Prof. Dr. Havva KÖK ARSLAN
Türkçemize akademik katkının ötesinde bu çalışmamızla sizlere geniş bir kaynakça olanağını da sunmayı amaçladık. Gerek ilgili düşünürlerden yola çıkarak gerekse ele aldıkları temaların ve tartışmaların çerçevesini aktararak bu konularda uzman olanları ve olmak isteyenleri yönlendirmek istedik.
Kitabımız, Galatasaray Üniversitesi Uluslararası İlişkiler doktora programında yer alan Savaş Kuramları dersinden ilham alarak başlamış bir çabanın ürünüdür. Konuya ilişkin Türkçe kuramsal literatürün sınırlı olması bizlere böyle bir ihtiyacı hissettirmiştir. Dolayısıyla davranış-salcı bir çalışma metoduyla, sadece güvenlik ya da realist eksenlere odaklanmadan, çoğulcu görüşlere açık, dinamik ve genç akademisyenlerle yola çıkarak savaşı tanımlama ve tartışma adına eserleri ve görüşleriyle destek vermiş, çığır açmış ve entelektüel bir miras bırakmış düşünürler ve kuramcıları bu kitabımızda ele almak istedik.
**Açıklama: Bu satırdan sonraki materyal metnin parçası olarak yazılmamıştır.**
(** The case tables of the Unicode character database, in the version
    CPython 3.11 carries (Unicode 14.0), as ranges of code points, both ends
    included. *)

(** The code points with the property Case_Ignorable. *)
Definition case_ignorable_ranges : list (N * N) :=
  [
   (0x27, 0x27); (0x2E, 0x2E); (0x3A, 0x3A); (0x5E, 0x5E); (0x60, 0x60);
   (0xA8, 0xA8); (0xAD, 0xAD); (0xAF, 0xAF); (0xB4, 0xB4); (0xB7, 0xB8);
   (0x2B0, 0x36F); (0x374, 0x375); (0x37A, 0x37A); (0x384, 0x385); (0x387, 0x387);
   (0x483, 0x489); (0x559, 0x559); (0x55F, 0x55F); (0x591, 0x5BD); (0x5BF, 0x5BF);
   (0x5C1, 0x5C2); (0x5C4, 0x5C5); (0x5C7, 0x5C7); (0x5F4, 0x5F4); (0x600, 0x605);
   (0x610, 0x61A); (0x61C, 0x61C); (0x640, 0x640); (0x64B, 0x65F); (0x670, 0x670);
   (0x6D6, 0x6DD); (0x6DF, 0x6E8); (0x6EA, 0x6ED); (0x70F, 0x70F); (0x711, 0x711);
   (0x730, 0x74A); (0x7A6, 0x7B0); (0x7EB, 0x7F5); (0x7FA, 0x7FA); (0x7FD, 0x7FD);
   (0x816, 0x82D); (0x859, 0x85B); (0x888, 0x888); (0x890, 0x891); (0x898, 0x89F);
   (0x8C9, 0x902); (0x93A, 0x93A); (0x93C, 0x93C); (0x941, 0x948); (0x94D, 0x94D);
   (0x951, 0x957); (0x962, 0x963); (0x971, 0x971); (0x981, 0x981); (0x9BC, 0x9BC);
   (0x9C1, 0x9C4); (0x9CD, 0x9CD); (0x9E2, 0x9E3); (0x9FE, 0x9FE); (0xA01, 0xA02);
   (0xA3C, 0xA3C); (0xA41, 0xA42); (0xA47, 0xA48); (0xA4B, 0xA4D); (0xA51, 0xA51);
   (0xA70, 0xA71); (0xA75, 0xA75); (0xA81, 0xA82); (0xABC, 0xABC); (0xAC1, 0xAC5);
   (0xAC7, 0xAC8); (0xACD, 0xACD); (0xAE2, 0xAE3); (0xAFA, 0xAFF); (0xB01, 0xB01);
   (0xB3C, 0xB3C); (0xB3F, 0xB3F); (0xB41, 0xB44); (0xB4D, 0xB4D); (0xB55, 0xB56);
   (0xB62, 0xB63); (0xB82, 0xB82); (0xBC0, 0xBC0); (0xBCD, 0xBCD); (0xC00, 0xC00);
   (0xC04, 0xC04); (0xC3C, 0xC3C); (0xC3E, 0xC40); (0xC46, 0xC48); (0xC4A, 0xC4D);
   (0xC55, 0xC56); (0xC62, 0xC63); (0xC81, 0xC81); (0xCBC, 0xCBC); (0xCBF, 0xCBF);
   (0xCC6, 0xCC6); (0xCCC, 0xCCD); (0xCE2, 0xCE3); (0xD00, 0xD01); (0xD3B, 0xD3C);
   (0xD41, 0xD44); (0xD4D, 0xD4D); (0xD62, 0xD63); (0xD81, 0xD81); (0xDCA, 0xDCA);
   (0xDD2, 0xDD4); (0xDD6, 0xDD6); (0xE31, 0xE31); (0xE34, 0xE3A); (0xE46, 0xE4E);
   (0xEB1, 0xEB1); (0xEB4, 0xEBC); (0xEC6, 0xEC6); (0xEC8, 0xECD); (0xF18, 0xF19);
   (0xF35, 0xF35); (0xF37, 0xF37); (0xF39, 0xF39); (0xF71, 0xF7E); (0xF80, 0xF84);
   (0xF86, 0xF87); (0xF8D, 0xF97); (0xF99, 0xFBC); (0xFC6, 0xFC6); (0x102D, 0x1030);
   (0x1032, 0x1037); (0x1039, 0x103A); (0x103D, 0x103E); (0x1058, 0x1059); (0x105E, 0x1060);
   (0x1071, 0x1074); (0x1082, 0x1082); (0x1085, 0x1086); (0x108D, 0x108D); (0x109D, 0x109D);
   (0x10FC, 0x10FC); (0x135D, 0x135F); (0x1712, 0x1714); (0x1732, 0x1733); (0x1752, 0x1753);
   (0x1772, 0x1773); (0x17B4, 0x17B5); (0x17B7, 0x17BD); (0x17C6, 0x17C6); (0x17C9, 0x17D3);
   (0x17D7, 0x17D7); (0x17DD, 0x17DD); (0x180B, 0x180F); (0x1843, 0x1843); (0x1885, 0x1886);
   (0x18A9, 0x18A9); (0x1920, 0x1922); (0x1927, 0x1928); (0x1932, 0x1932); (0x1939, 0x193B);
   (0x1A17, 0x1A18); (0x1A1B, 0x1A1B); (0x1A56, 0x1A56); (0x1A58, 0x1A5E); (0x1A60, 0x1A60);
   (0x1A62, 0x1A62); (0x1A65, 0x1A6C); (0x1A73, 0x1A7C); (0x1A7F, 0x1A7F); (0x1AA7, 0x1AA7);
   (0x1AB0, 0x1ACE); (0x1B00, 0x1B03); (0x1B34, 0x1B34); (0x1B36, 0x1B3A); (0x1B3C, 0x1B3C);
   (0x1B42, 0x1B42); (0x1B6B, 0x1B73); (0x1B80, 0x1B81); (0x1BA2, 0x1BA5); (0x1BA8, 0x1BA9);
   (0x1BAB, 0x1BAD); (0x1BE6, 0x1BE6); (0x1BE8, 0x1BE9); (0x1BED, 0x1BED); (0x1BEF, 0x1BF1);
   (0x1C2C, 0x1C33); (0x1C36, 0x1C37); (0x1C78, 0x1C7D); (0x1CD0, 0x1CD2); (0x1CD4, 0x1CE0);
   (0x1CE2, 0x1CE8); (0x1CED, 0x1CED); (0x1CF4, 0x1CF4); (0x1CF8, 0x1CF9); (0x1D2C, 0x1D6A);
   (0x1D78, 0x1D78); (0x1D9B, 0x1DFF); (0x1FBD, 0x1FBD); (0x1FBF, 0x1FC1); (0x1FCD, 0x1FCF);
   (0x1FDD, 0x1FDF); (0x1FED, 0x1FEF); (0x1FFD, 0x1FFE); (0x200B, 0x200F); (0x2018, 0x2019);
   (0x2024, 0x2024); (0x2027, 0x2027); (0x202A, 0x202E); (0x2060, 0x2064); (0x2066, 0x206F);
   (0x2071, 0x2071); (0x207F, 0x207F); (0x2090, 0x209C); (0x20D0, 0x20F0); (0x2C7C, 0x2C7D);
   (0x2CEF, 0x2CF1); (0x2D6F, 0x2D6F); (0x2D7F, 0x2D7F); (0x2DE0, 0x2DFF); (0x2E2F, 0x2E2F);
   (0x3005, 0x3005); (0x302A, 0x302D); (0x3031, 0x3035); (0x303B, 0x303B); (0x3099, 0x309E);
   (0x30FC, 0x30FE); (0xA015, 0xA015); (0xA4F8, 0xA4FD); (0xA60C, 0xA60C); (0xA66F, 0xA672);
   (0xA674, 0xA67D); (0xA67F, 0xA67F); (0xA69C, 0xA69F); (0xA6F0, 0xA6F1); (0xA700, 0xA721);
   (0xA770, 0xA770); (0xA788, 0xA78A); (0xA7F2, 0xA7F4); (0xA7F8, 0xA7F9); (0xA802, 0xA802);
   (0xA806, 0xA806); (0xA80B, 0xA80B); (0xA825, 0xA826); (0xA82C, 0xA82C); (0xA8C4, 0xA8C5);
   (0xA8E0, 0xA8F1); (0xA8FF, 0xA8FF); (0xA926, 0xA92D); (0xA947, 0xA951); (0xA980, 0xA982);
   (0xA9B3, 0xA9B3); (0xA9B6, 0xA9B9); (0xA9BC, 0xA9BD); (0xA9CF, 0xA9CF); (0xA9E5, 0xA9E6);
   (0xAA29, 0xAA2E); (0xAA31, 0xAA32); (0xAA35, 0xAA36); (0xAA43, 0xAA43); (0xAA4C, 0xAA4C);
   (0xAA70, 0xAA70); (0xAA7C, 0xAA7C); (0xAAB0, 0xAAB0); (0xAAB2, 0xAAB4); (0xAAB7, 0xAAB8);
   (0xAABE, 0xAABF); (0xAAC1, 0xAAC1); (0xAADD, 0xAADD); (0xAAEC, 0xAAED); (0xAAF3, 0xAAF4);
   (0xAAF6, 0xAAF6); (0xAB5B, 0xAB5F); (0xAB69, 0xAB6B); (0xABE5, 0xABE5); (0xABE8, 0xABE8);
   (0xABED, 0xABED); (0xFB1E, 0xFB1E); (0xFBB2, 0xFBC2); (0xFE00, 0xFE0F); (0xFE13, 0xFE13);
   (0xFE20, 0xFE2F); (0xFE52, 0xFE52); (0xFE55, 0xFE55); (0xFEFF, 0xFEFF); (0xFF07, 0xFF07);
   (0xFF0E, 0xFF0E); (0xFF1A, 0xFF1A); (0xFF3E, 0xFF3E); (0xFF40, 0xFF40); (0xFF70, 0xFF70);
   (0xFF9E, 0xFF9F); (0xFFE3, 0xFFE3); (0xFFF9, 0xFFFB); (0x101FD, 0x101FD); (0x102E0, 0x102E0);
   (0x10376, 0x1037A); (0x10780, 0x10785); (0x10787, 0x107B0); (0x107B2, 0x107BA); (0x10A01, 0x10A03);
   (0x10A05, 0x10A06); (0x10A0C, 0x10A0F); (0x10A38, 0x10A3A); (0x10A3F, 0x10A3F); (0x10AE5, 0x10AE6);
   (0x10D24, 0x10D27); (0x10EAB, 0x10EAC); (0x10F46, 0x10F50); (0x10F82, 0x10F85); (0x11001, 0x11001);
   (0x11038, 0x11046); (0x11070, 0x11070); (0x11073, 0x11074); (0x1107F, 0x11081); (0x110B3, 0x110B6);
   (0x110B9, 0x110BA); (0x110BD, 0x110BD); (0x110C2, 0x110C2); (0x110CD, 0x110CD); (0x11100, 0x11102);
   (0x11127, 0x1112B); (0x1112D, 0x11134); (0x11173, 0x11173); (0x11180, 0x11181); (0x111B6, 0x111BE);
   (0x111C9, 0x111CC); (0x111CF, 0x111CF); (0x1122F, 0x11231); (0x11234, 0x11234); (0x11236, 0x11237);
   (0x1123E, 0x1123E); (0x112DF, 0x112DF); (0x112E3, 0x112EA); (0x11300, 0x11301); (0x1133B, 0x1133C);
   (0x11340, 0x11340); (0x11366, 0x1136C); (0x11370, 0x11374); (0x11438, 0x1143F); (0x11442, 0x11444);
   (0x11446, 0x11446); (0x1145E, 0x1145E); (0x114B3, 0x114B8); (0x114BA, 0x114BA); (0x114BF, 0x114C0);
   (0x114C2, 0x114C3); (0x115B2, 0x115B5); (0x115BC, 0x115BD); (0x115BF, 0x115C0); (0x115DC, 0x115DD);
   (0x11633, 0x1163A); (0x1163D, 0x1163D); (0x1163F, 0x11640); (0x116AB, 0x116AB); (0x116AD, 0x116AD);
   (0x116B0, 0x116B5); (0x116B7, 0x116B7); (0x1171D, 0x1171F); (0x11722, 0x11725); (0x11727, 0x1172B);
   (0x1182F, 0x11837); (0x11839, 0x1183A); (0x1193B, 0x1193C); (0x1193E, 0x1193E); (0x11943, 0x11943);
   (0x119D4, 0x119D7); (0x119DA, 0x119DB); (0x119E0, 0x119E0); (0x11A01, 0x11A0A); (0x11A33, 0x11A38);
   (0x11A3B, 0x11A3E); (0x11A47, 0x11A47); (0x11A51, 0x11A56); (0x11A59, 0x11A5B); (0x11A8A, 0x11A96);
   (0x11A98, 0x11A99); (0x11C30, 0x11C36); (0x11C38, 0x11C3D); (0x11C3F, 0x11C3F); (0x11C92, 0x11CA7);
   (0x11CAA, 0x11CB0); (0x11CB2, 0x11CB3); (0x11CB5, 0x11CB6); (0x11D31, 0x11D36); (0x11D3A, 0x11D3A);
   (0x11D3C, 0x11D3D); (0x11D3F, 0x11D45); (0x11D47, 0x11D47); (0x11D90, 0x11D91); (0x11D95, 0x11D95);
   (0x11D97, 0x11D97); (0x11EF3, 0x11EF4); (0x13430, 0x13438); (0x16AF0, 0x16AF4); (0x16B30, 0x16B36);
   (0x16B40, 0x16B43); (0x16F4F, 0x16F4F); (0x16F8F, 0x16F9F); (0x16FE0, 0x16FE1); (0x16FE3, 0x16FE4);
   (0x1AFF0, 0x1AFF3); (0x1AFF5, 0x1AFFB); (0x1AFFD, 0x1AFFE); (0x1BC9D, 0x1BC9E); (0x1BCA0, 0x1BCA3);
   (0x1CF00, 0x1CF2D); (0x1CF30, 0x1CF46); (0x1D167, 0x1D169); (0x1D173, 0x1D182); (0x1D185, 0x1D18B);
   (0x1D1AA, 0x1D1AD); (0x1D242, 0x1D244); (0x1DA00, 0x1DA36); (0x1DA3B, 0x1DA6C); (0x1DA75, 0x1DA75);
   (0x1DA84, 0x1DA84); (0x1DA9B, 0x1DA9F); (0x1DAA1, 0x1DAAF); (0x1E000, 0x1E006); (0x1E008, 0x1E018);
   (0x1E01B, 0x1E021); (0x1E023, 0x1E024); (0x1E026, 0x1E02A); (0x1E130, 0x1E13D); (0x1E2AE, 0x1E2AE);
   (0x1E2EC, 0x1E2EF); (0x1E8D0, 0x1E8D6); (0x1E944, 0x1E94B); (0x1F3FB, 0x1F3FF); (0xE0001, 0xE0001);
   (0xE0020, 0xE007F); (0xE0100, 0xE01EF)
  ]%N.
Bu çerçevede kitabımız üç kısımdan oluşmaktadır. Öncelikle birinci kısımda Antik çağlardan yakın çağlara kadar uzanan tarih dilimine damgasını vurmuş, savaş ve strateji konusunu ele almış temel düşünürleri Klasik tartışmalar: Mutlak Savaş ve Stratejik Düşünce başlığı altında yer vermeye çalışıyoruz. Bu kapsamda bu düşünürleri detaylı olarak inceleyen ve tartışan akademisyenler ile araştırmacıları da ele almak istiyoruz. İkinci kısım çerçevesinde modern düşüncelere odaklanarak, Gelenekselcilikten Davranışsalcılığa; Sistem, Devlet ve Savaş başlığıyla, 20. yüzyılın ikinci yarısında, özellikle de Soğuk Savaş yıllarında realizm ve davranışsalcılığın ağır bastığı, gelenekselci görüşlere odaklanan ve tartışan düşünürleri incelemekteyiz. Üçüncü kısımımız tamamen farklı bir açıyı ele almaktadır: Savaşın Bilimsel Etüdü: Nedenler ve Korelasyonlar başlığı altında J.D. Singer ile başlayan salt davranışsalcı bakış açısıyla savaşın nedenselliğinden yola çıkarak süreci analiz eden ve kantitatif modellendirmelere yer veren düşünürleri ve araştırmacıları kapsamaktayız. Bu çerçevede Oyun teorisinden rekabete, Demokratik barıştan uluslararası krizlere kadar uzanan farklı kuramsal yaklaşımlarla günümüz akademik dünyasının tartışmalarını ve araştırmalarını sizlere aktarmak çabasındayız.